Thursday, December 27, 2007

Ranum, Ranum, Everywhere

DECEMBER 1931
12 31 Mr. And Mrs. Otto Ranum and children from Warren were here to spend New Years at the home of Mr. And Mrs. Benhard Ranum.



What? Children? Betty Lou Katherine was born in 1926 and Chesley Patrick in 1940. What do they mean children? I will need to ask Patrick. Pat lives in Oregon. Pat and I are 1/2 first cousins. His father, Otto and my grandfather, Benhard had the same father. Benhard had Siri and Otto had Kari, as mothers.



I am going to talk about it and send the same note to Patrick and see what the story is. This is what I think.



Knute and Siri had several children. The second oldest was Alfred.

Alfred married Hulda, the two of them had ten children.

Glen was born in 1923.

Hulda died in 1924.

Otto and Lorine, married in September of 1923, raised him.

In the 1930 census, Glen is listed as an adopted son.

Glen was the plural of children in the opening paragraph.

Glen died at Iwo Jima in 1943. He is buried at Fort Snelling.



Now, this whole Ranum thing is a tangle of fish line or is that fine gold chains?
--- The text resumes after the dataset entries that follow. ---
(* ===== verification/Schema.v ===== *)
(** Schema: the database tables the modelled code reads and writes, one record
    per row with the columns the code uses.  NUMERIC(_,2) columns hold integers
    of hundredths (paise, or hundredths of a percent); UUIDs are natural numbers
    with [uuid_nil] the zero UUID; nullable columns are options.  A table is the
    list of its rows in insertion order. *)

From S2P Require Import Prelude GoLib.

Abbreviation uuid := N (only parsing).
Definition uuid_nil : uuid := 0%N.
Definition ueq (a b : uuid) : bool := N.eqb a b.
Definition oueq (a : option uuid) (b : uuid) : bool :=
  match a with Some x => N.eqb x b | None => false end.

(** [postgres.DemoHotelID] *)
Definition DemoHotelID : uuid := 1%N.

(** *** Front office *)

Record RoomRow := {
  rm_id : uuid; rm_hotel_id : uuid; rm_room_number : string; rm_room_type : string;
  rm_floor : Z; rm_capacity : Z; rm_price_per_night : Z; rm_status : string;
  rm_amenities : list string; rm_created_at : Time; rm_updated_at : Time }.

Record StayRow := {
  gs_id : uuid; gs_hotel_id : uuid; gs_guest_id : option uuid; gs_room_id : uuid;
  gs_guest_name : string; gs_guest_email : option string; gs_guest_phone : option string;
  gs_check_in_date : Time; gs_check_out_date : Time;
  gs_actual_check_in : option Time; gs_actual_check_out : option Time;
  gs_total_amount : option Z; gs_notes : option string; gs_source : option string;
  gs_created_by : option uuid; gs_created_at : Time; gs_updated_at : Time;
  gs_status : string; gs_confirmation_no : option string; gs_cancelled_at : option Time;
  gs_cancellation_reason : option string; gs_cancellation_fee : Z;
  gs_adults : Z; gs_children : Z; gs_approach_type : string;
  gs_discount_amount : Z; gs_tax_amount : Z; gs_promo_code : option string;
  gs_cancelled_by : option uuid }.

Record GuestRow := {
  gu_id : uuid; gu_hotel_id : uuid; gu_full_name : string;
  gu_email : option string; gu_phone : option string;
  gu_id_type : option string; gu_id_number : option string;
  gu_vip_status : option string; gu_preferences : option string; gu_notes : option string }.

(** *** Loyalty and marketing; preferences and benefits hold JSON *)

Record LoyaltyTierRow := {
  ty_id : uuid; ty_hotel_id : uuid; ty_name : string; ty_min_points : Z; ty_multiplier : Z; ty_benefits : option string;
  ty_created_at : Time }.
Record LoyaltyMemberRow := {
  lm_id : uuid; lm_hotel_id : uuid; lm_guest_id : uuid; lm_tier_id : option uuid; lm_points : Z; lm_lifetime_points : Z;
  lm_enrolled_at : Time }.
Record LoyaltyTransactionRow := {
  lx_id : uuid; lx_member_id : uuid; lx_type : string; lx_points : Z; lx_reference : option string;
  lx_description : option string; lx_created_at : Time }.
Record CampaignRow := {
  cm_id : uuid; cm_hotel_id : uuid; cm_name : string; cm_audience : option string; cm_channel : string; cm_status : string;
  cm_sent : Z; cm_opens : Z; cm_clicks : Z; cm_revenue : Z; cm_created_at : Time; cm_updated_at : Time }.

Record FolioRow := {
  fo_id : uuid; fo_hotel_id : uuid; fo_booking_id : uuid; fo_guest_id : option uuid;
  fo_status : string; fo_currency : string; fo_closed_at : option Time }.

Record FolioChargeRow := {
  fc_id : uuid; fc_folio_id : uuid; fc_hotel_id : uuid; fc_description : string;
  fc_charge_type : string; fc_amount : Z; fc_tax_amount : Z;
  fc_reference_id : option uuid; fc_posted_by : option uuid; fc_posted_at : Time }.

(** invoices: a folio's tax invoices (accounting_invoices are [InvoiceRow]s). *)
Record FolioInvoiceRow := {
  fi_id : uuid; fi_hotel_id : uuid; fi_folio_id : uuid; fi_number : string; fi_status : string;
  fi_subtotal : Z; fi_tax_total : Z; fi_total : Z; fi_currency : string; fi_notes : option string;
  fi_created_at : Time; fi_updated_at : Time; fi_sent_at : option Time; fi_paid_at : option Time }.

Record PaymentRow := {
  pay_id : uuid; pay_hotel_id : uuid; pay_number : string; pay_guest_stay_id : option uuid;
  pay_amount : Z; pay_method : string; pay_status : string;
  pay_upi_id : option string; pay_transaction_ref : option string;
  pay_card_last4 : option string; pay_auth_code : option string;
  pay_cash_received : option Z; pay_change_given : option Z;
  pay_processed_by : option uuid; pay_notes : option string; pay_category : option string }.

(** The identity printed on tax invoices, of a hotel or of one of its outlets. *)
Record GstIdentity := {
  gi_legal : option string; gi_name : option string; gi_address : option string; gi_gstin : option string;
  gi_fssai : option string; gi_state : option string; gi_place : option string; gi_hsn : option string }.
Definition no_identity : GstIdentity :=
  {| gi_legal := None; gi_name := None; gi_address := None; gi_gstin := None; gi_fssai := None; gi_state := None;
     gi_place := None; gi_hsn := None |}.

(** modules is a JSON object of booleans; settings is one too, of which the
    members that are strings are kept. *)
Record HotelRow := {
  ho_id : uuid; ho_name : string; ho_slug : string; ho_gst_rate : option Z; ho_is_active : bool; ho_plan_tier : string;
  ho_modules : list (string * bool); ho_address : option string; ho_settings : list (string * string);
  ho_identity : GstIdentity }.

Record HousekeepingRow := {
  hk_id : uuid; hk_hotel_id : uuid; hk_room_id : uuid; hk_assigned_to : option uuid; hk_task_type : string;
  hk_priority : string; hk_status : string; hk_notes : option string; hk_started_at : option Time;
  hk_completed_at : option Time; hk_inspected_by : option uuid; hk_inspected_at : option Time;
  hk_scheduled_for : option Time; hk_guest_stay_id : option uuid; hk_created_at : Time; hk_updated_at : Time }.

Record LostItemRow := {
  lo_id : uuid; lo_hotel_id : uuid; lo_room_id : option uuid; lo_guest_name : option string; lo_item_name : string;
  lo_description : option string; lo_found_by : option uuid; lo_found_at : Time; lo_status : string;
  lo_created_at : Time; lo_updated_at : Time }.

Record LinenRow := {
  li_id : uuid; li_hotel_id : uuid; li_item_name : string; li_total_count : Z; li_in_use : Z; li_in_laundry : Z;
  li_damaged : Z; li_created_at : Time; li_updated_at : Time }.

Record LinenTransactionRow := {
  lt_id : uuid; lt_hotel_id : uuid; lt_linen_id : uuid; lt_transaction_type : string; lt_quantity : Z; lt_damaged : Z;
  lt_issued_to : option string; lt_notes : option string; lt_created_at : Time }.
We know that Benhard and Otto were half brothers.



But Alfred and Hulda continues....

Alfred married Clara Olson who had children with Oskar Ranum, he died

So when Alfred and Clara married, she was Clara Olson Ranum, Ranum.



I understand when I hear this group are first cousins, once removed

Florence

Knute

Isabell

Alice

Lloyd

John

Elsie

Sanford

Kenneth Sidney

Stanley



I even understand Clara and Alfred (First cousins once removed0

Delores

Margaret



Clara and Oskar children are my first cousins once removed

Marceline

Oscar

Maynard

Oral



But where do these first cousins once removed come in?

Lloyd

Myron

Junice

Ray

Arlene

Orrin

Ferrel

Sherwin





OH! They are John and Olga Ranum's, (Grandpa's brother) children!





On New Years Eve of 1966, Otto and his wife, Lorine, and a friend named Mrs. Pete Mellem played cards at my Grandfather's house. "Lena Pete" had become a widow in September of 1966 and my grandfather, Benhard, a widower in November of the same year. At midnight, they were having a lunch after several hours of card playing. Otto and Lorine lived with my grandfather that winter; he stated he needed someone to wake him from his nightmares since his wife of 55 years had died. He slept on the hide-a-bed; they slept in the bedroom.



About the time the clock struck midnight, a snow mobile came around the corner of 13th and Horace too fast and asked Benhard for a shovel to dig the skis out of the snow bank made by the city while plowing the street. I know all of this because Rachel and I stayed up and watched Guy Lombardo usher in the new year.